Secreted frizzled-related protein 5 (sFRP5) is a novel adipokine that functions as an inhibitor of Wnt signaling and is involved in embryonic development, proliferation, atherosclerosis, and apoptosis. Studies have shown that sFRP1-4 is expressed in cardiomyocytes, and sFRP3 and sFRP4are elevated during heart failure. However, it is unclear whether sFRP5 is expressed in cardiomyocytes or cardiac hypertrophy, and as regards the effects of sFRP5 in the process. Here, we report the expression and the corresponding mechanisms of sFRP5 in angiotensin II (Ang II)-induced cardiomyocyte hypertrophy. Neonatal rat ventricular myocytes were exposed to increasing concentrations of Ang II for 12-72h. Y27632 was used to block ROCK signal. PD98059, SB203580, and SP600125 were used to inhibit ERK1/2, p38 MAPK, and JNK signaling pathways, respectively, and anisomycin was used to activate JNK pathway. RT-PCR and Western-blot determined the expressions of sFRP5. BNP, TNF-α, ROCK1, ROCK2, MYPT1, and JNK were examined through Western-blot analysis. Ang II increased sFRP5 mRNA and protein levels in a time- and dose-dependent manner.
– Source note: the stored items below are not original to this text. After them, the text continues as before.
Lemma parseAllowedTeamBoards_Some raw allowed :
  parseAllowedTeamBoards (Some raw) = Some allowed ->
  allowed = List.filter Js.truthy (List.map Js.trim (Js.split Js.comma raw)).
Proof.
  unfold parseAllowedTeamBoards.
  destruct (negb (Js.truthy raw) || String.eqb (Js.trim raw) ""); [discriminate|].
  intros [= <-]. apply List.filter_ext. intros name. apply truthy_length.
Qed.

(** X1: whatever the raw setting, the names the parser returns are not
    empty, have no white space left at either end, and contain no comma. *)
Theorem parseAllowedTeamBoards_names_clean allowedTeamBoards allowed :
  parseAllowedTeamBoards allowedTeamBoards = Some allowed ->
  Forall cleanName allowed.
Proof.
  destruct allowedTeamBoards as [raw|]; [|discriminate].
  intros Hparse. apply parseAllowedTeamBoards_Some in Hparse. subst allowed.
  apply List.Forall_forall. intros name Hin.
  apply List.filter_In in Hin as [Hin Htruthy].
  apply List.in_map_iff in Hin as (seg & <- & Hseg).
  repeat split.
  - exact Htruthy.
  - apply trim_idempotent.
  - intros Hcomma. apply trim_In in Hcomma.
    now apply (split_segments_without_separator _ _ _ Hseg).
Qed.

Lemma parseAllowedTeamBoards_names_clean_witness :
  Forall cleanName ["Team Alpha"; "Beta"].
Proof.
  exact (parseAllowedTeamBoards_names_clean (Some " Team Alpha ,, Beta ,")
           ["Team Alpha"; "Beta"] eq_refl).
Defined.
(** A collated batch of non-empty sentences is scored and converted
    without error, into one entry per sentence in each column; with room
    for a candidate and at least one class on either head, every entry
    has a candidate. *)
Lemma batch_out_collated self pad_idxs exs :
  exs ≠ [] → Forall (λ e, ex_tensor e ≠ []) exs → 2 < length (vocabs self) →
  ∃ r, batch_out self (TextSequenceBatchCollator pad_idxs exs) = Ok r ∧
    column_lengths r (length exs) ∧
    ((0 < topk self)%Z →
     0 < Jlu.clf_num_labels (Jlu.slot_classifier (model self)) →
     0 < Jlu.clf_num_labels (Jlu.intent_classifier (model self)) →
     has_candidates r).
Proof.
  intros Hne Hexs Hv.
  destruct (collate_spec pad_idxs exs Hne Hexs)
    as (x & lens & Ht & _ & Hx & Hl & Hz & Hsize).
  destruct (predict_slots (model self) x lens (topk self) Hz)
    as (sc & sp & ic & ip & Hp & Hsc & Hsp & Hslots); [congruence|].
  destruct (predict_intents (model self) x lens (topk self) Hz)
    as (sc' & sp' & ic' & ip' & Hp' & Hic & Hip & Hintents); [congruence|].
  rewrite Hp in Hp'. injection Hp' as <- <- <- <-.
  destruct (getitem_Ok (vocabs self) 1) as (lv & Hlv & _); [lia|].
  destruct (getitem_Ok (vocabs self) 2) as (iv & Hiv & _); [lia|].
  eexists. split.
  { unfold batch_out, select_data, getitem. rewrite Ht. simpl.
    rewrite Hp. simpl. unfold batch_results. rewrite Hlv, Hiv. simpl. done. }
  split.
  { unfold column_lengths. simpl.
    rewrite length_zip_with, length_fmap. lia. }
  intros Hk Hns Hni. unfold has_candidates. simpl.
  assert (∀ i, i < length x →
            ∃ rows len, Torch.log_softmax (Jlu.forward (model self) x None lens).1 !! i
                        = Some rows ∧ lens !! i = Some len ∧ 0 < len) as Hrows.
  { intros i Hi.
    destruct (lookup_lt_is_Some_2 lens i) as [len Hlen]; [lia|].
    destruct (lookup_lt_is_Some_2
                (Torch.log_softmax (Jlu.forward (model self) x None lens).1) i)
      as [rows Hr]; [by rewrite length_log_softmax, length_forward_lgts|].
    exists rows, len. split; [done|]. split; [done|].
    destruct len; [|lia]. by apply list_elem_of_lookup_2 in Hlen. }
  assert (∀ i rows len,
            Torch.log_softmax (Jlu.forward (model self) x None lens).1 !! i = Some rows →
            lens !! i = Some len → 0 < len →
            Utils.decode_example (Z.to_nat (topk self)) rows len ≠ []) as Hbeam.
  { intros i rows len Hr Hlen Hpos.
    destruct (Hslots i rows len Hr Hlen) as (Hlr & Hcols & _).
    rewrite max_len_size1 in Hlr.
    apply decode_example_nonempty; [lia|done| |].
    - destruct rows; [simpl in Hlr; lia|done].
    - eapply Forall_impl; [exact Hcols|]. simpl. intros row Hrow.
      destruct row; [simpl in Hrow; lia|done]. }
  assert (∀ i ids, ic !! i = Some ids → ids ≠ []) as Hids.
  { intros i ids Hi.
    destruct (lookup_lt_is_Some_2 (Jlu.forward (model self) x None lens).2 i)
      as [scores Hs];
      [rewrite length_forward_igts, <- Hic; by eapply lookup_lt_Some|].
    destruct (Hintents i scores Hs) as (Hls & Hici & _).
    rewrite Hici in Hi. injection Hi as <-.
    rewrite slice_to_take by lia. intros Hnil. apply (f_equal length) in Hnil.
    rewrite length_take, length_argsort_desc, length_softmax_row, Hls in Hnil.
    simpl in Hnil. lia. }
  split; [|split; [|split]]; apply Forall_lookup; intros i c Hc.
  - apply lookup_zip_with_Some in Hc as (cands & len & -> & Hci & Hli).
    destruct (Hrows i) as (rows & len' & Hr & Hli' & Hpos);
      [rewrite <- Hsc; by eapply lookup_lt_Some|].
    assert (len' = len) as -> by congruence.
    destruct (Hslots i rows len Hr Hli) as (_ & _ & Hsci & _).
    rewrite Hsci in Hci. injection Hci as <-.
    rewrite <- list_fmap_compose. intros Hnil%fmap_nil_inv.
    by eapply Hbeam.
  - destruct (Hrows i) as (rows & len & Hr & Hli & Hpos);
      [rewrite <- Hsp; by eapply lookup_lt_Some|].
    destruct (Hslots i rows len Hr Hli) as (_ & _ & _ & Hspi).
    rewrite Hspi in Hc. injection Hc as <-.
    intros Hnil%fmap_nil_inv. by eapply Hbeam.
  - rewrite list_lookup_fmap in Hc.
    destruct (ic !! i) as [ids|] eqn:Hi; [|done]. injection Hc as <-.
    intros Hnil%fmap_nil_inv. by eapply Hids.
  - destruct (lookup_lt_is_Some_2 (Jlu.forward (model self) x None lens).2 i)
      as [scores Hs];
      [rewrite length_forward_igts, <- Hip; by eapply lookup_lt_Some|].
    destruct (Hintents i scores Hs) as (Hls & Hici & Hipi).
    rewrite Hipi in Hc. injection Hc as <-.
    unfold Torch.gather.
    destruct (slice_to_prefix (topk self)
                (Torch.argsort_desc (Torch.softmax_row scores))) as [n Hn].
    rewrite slice_to_take by lia. rewrite <- fmap_take.
    intros Hnil%fmap_nil_inv. eapply Hids; [exact Hici|].
    by rewrite slice_to_take by lia.
Qed.

End predictor.

End PredictorFacts.

(** ** [prepare_model] and [generate] *)

Module GenerateFacts.
Import Py PyFacts MFacts SaveFacts LoaderFacts Predict PredictSpec PredictorFacts.

Lemma Forall_Forall2_exists {A B} (P : A → B → Prop) (l : list A) :
  Forall (λ x, ∃ y, P x y) l → ∃ k, Forall2 P l k.
Proof.
  induction 1 as [|x l [y Hy] _ [k Hk]]; [by exists []|].
  exists (y :: k). by constructor.
Qed.

Section run.
Context (env : Env) `{Torch.Sort}.

(** The files [save] leaves behind when its four paths differ. *)
Lemma save_files args labels intents pl pi σ :
  NoDup (paths args) →
  ∃ σ', save env args labels intents pl pi σ = (Ok (), σ') ∧
    files σ' !! path_join (save_dir args) (label_filename args)
      = Some (unlines ((λ label, join " " (split label)) <$> labels)) ∧
    files σ' !! path_join (save_dir args) (intent_filename args)
      = Some (unlines intents) ∧
    files σ' !! path_join (save_dir args) (label_probs_filename args)
      = Some (unlines (str_float env <$> pl)) ∧
    files σ' !! path_join (save_dir args) (intent_probs_filename args)
      = Some (unlines (str_float env <$> pi)) ∧
    (∀ path, path ∉ paths args → files σ' !! path = files σ !! path) ∧
    calls σ' = calls σ.
Proof.
  intros Hnd.
  destruct (save_spec env args labels intents pl pi σ)
    as (σ' & Hrun & Hfiles & _ & _ & Hcalls).
  exists σ'. split; [done|]. rewrite Hfiles. unfold paths, columns in *. simpl.
  set (p1 := path_join (save_dir args) (label_filename args)) in *.
  set (p2 := path_join (save_dir args) (intent_filename args)) in *.
  set (p3 := path_join (save_dir args) (label_probs_filename args)) in *.
  set (p4 := path_join (save_dir args) (intent_probs_filename args)) in *.
  simpl in Hnd.
  apply NoDup_cons in Hnd as [H1 Hnd]. apply NoDup_cons in Hnd as [H2 Hnd].
  apply NoDup_cons in Hnd as [H3 _].
  rewrite !not_elem_of_cons in H1. rewrite !not_elem_of_cons in H2.
  rewrite !not_elem_of_cons in H3.
  destruct H1 as (? & ? & ? & _), H2 as (? & ? & _), H3 as (? & _).
  repeat split.
  - by rewrite !lookup_insert_ne, lookup_insert_eq by done.
  - by rewrite !lookup_insert_ne, lookup_insert_eq by done.
  - by rewrite lookup_insert_ne, lookup_insert_eq by done.
  - by rewrite lookup_insert_eq.
  - intros path. rewrite !not_elem_of_cons. intros (? & ? & ? & ? & _).
    by rewrite !lookup_insert_ne by done.
  - done.
Qed.

(** A prediction run over a dataset of non-empty sentences: it returns,
    and what it returns is the batches' rows in order. *)
Lemma predict_run self data bs pad_idxs σ :
  (0 < bs)%Z → Forall (λ e, ex_tensor e ≠ []) data → 2 < length (vocabs self) →
  ∃ dl rs σ',
    DataLoader_new data bs (TextSequenceBatchCollator pad_idxs) = Ok dl ∧
    shuffle dl = false ∧
    batches env dl = TextSequenceBatchCollator pad_idxs <$> chunks (Z.to_nat bs) data ∧
    Forall2 (λ chunk r,
               batch_out self (TextSequenceBatchCollator pad_idxs chunk) = Ok r ∧
               column_lengths r (length chunk) ∧
               ((0 < topk self)%Z →
                0 < Jlu.clf_num_labels (Jlu.slot_classifier (model self)) →
                0 < Jlu.clf_num_labels (Jlu.intent_classifier (model self)) →
                has_candidates r))
            (chunks (Z.to_nat bs) data) rs ∧
    predict env self dl σ = (Ok (foldl extend empty_results rs), σ') ∧
    calls σ' = calls σ ++ omap batch_data (batches env dl) ∧
    files σ' = files σ.
Proof.
  intros Hbs Hdata Hv.
  eexists. rewrite DataLoader_new_Ok by done.
  set (dl := {| dataset := data |}).
  assert (batches env dl
          = TextSequenceBatchCollator pad_idxs <$> chunks (Z.to_nat bs) data) as Hb
    by (by apply batches_sequential).
  destruct (Forall_Forall2_exists
              (λ chunk r,
                 batch_out self (TextSequenceBatchCollator pad_idxs chunk) = Ok r ∧
                 column_lengths r (length chunk) ∧
                 ((0 < topk self)%Z →
                  0 < Jlu.clf_num_labels (Jlu.slot_classifier (model self)) →
                  0 < Jlu.clf_num_labels (Jlu.intent_classifier (model self)) →
                  has_candidates r))
              (chunks (Z.to_nat bs) data)) as [rs Hrs].
  { pose proof (chunks_nonempty (Z.to_nat bs) data ltac:(lia)) as Hne.
    pose proof (chunks_fuel_Forall _ (length data) (Z.to_nat bs) data Hdata) as Hall.
    fold (chunks (Z.to_nat bs) data) in Hall.
    rewrite Forall_lookup in Hne, Hall. apply Forall_lookup. intros i chunk Hi.
    destruct (Hne _ _ Hi) as [Hc _].
    apply batch_out_collated; [done| |done]. by eapply Hall. }
  destruct (inference_loop_Ok self (batches env dl) rs empty_results
              (set_progress (length data) 0 σ)) as (σ' & Hrun & Hf & Hc & _).
  { rewrite Hb. apply Forall2_fmap_l. eapply Forall2_impl; [exact Hrs|].
    simpl. by intros chunk r (? & _). }
  exists rs, σ'. split; [done|]. split; [done|]. split; [done|]. split; [done|].
  split; [|done].
  exact (bind_Ok (inference_loop self (batches env dl) empty_results)
           (λ res, mret () ≫= λ _, mret res) _ _ _ Hrun).
Qed.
Telmisartan, Y27632 and SP600125 effectively suppressed the expression of sFRP5. sFRP5 downregulated BNP and TNF-α expressions in hypertrophic cardiomyocytes. sFRP5 is expressed in cardiomyocytes, and upregulated in Ang II-induced cardiomyocyte hypertrophy through the AT1 receptor/Rho/ROCK1/JNK signaling pathway. sFRP5 may play an important role during cardiomyocyte hypertrophy.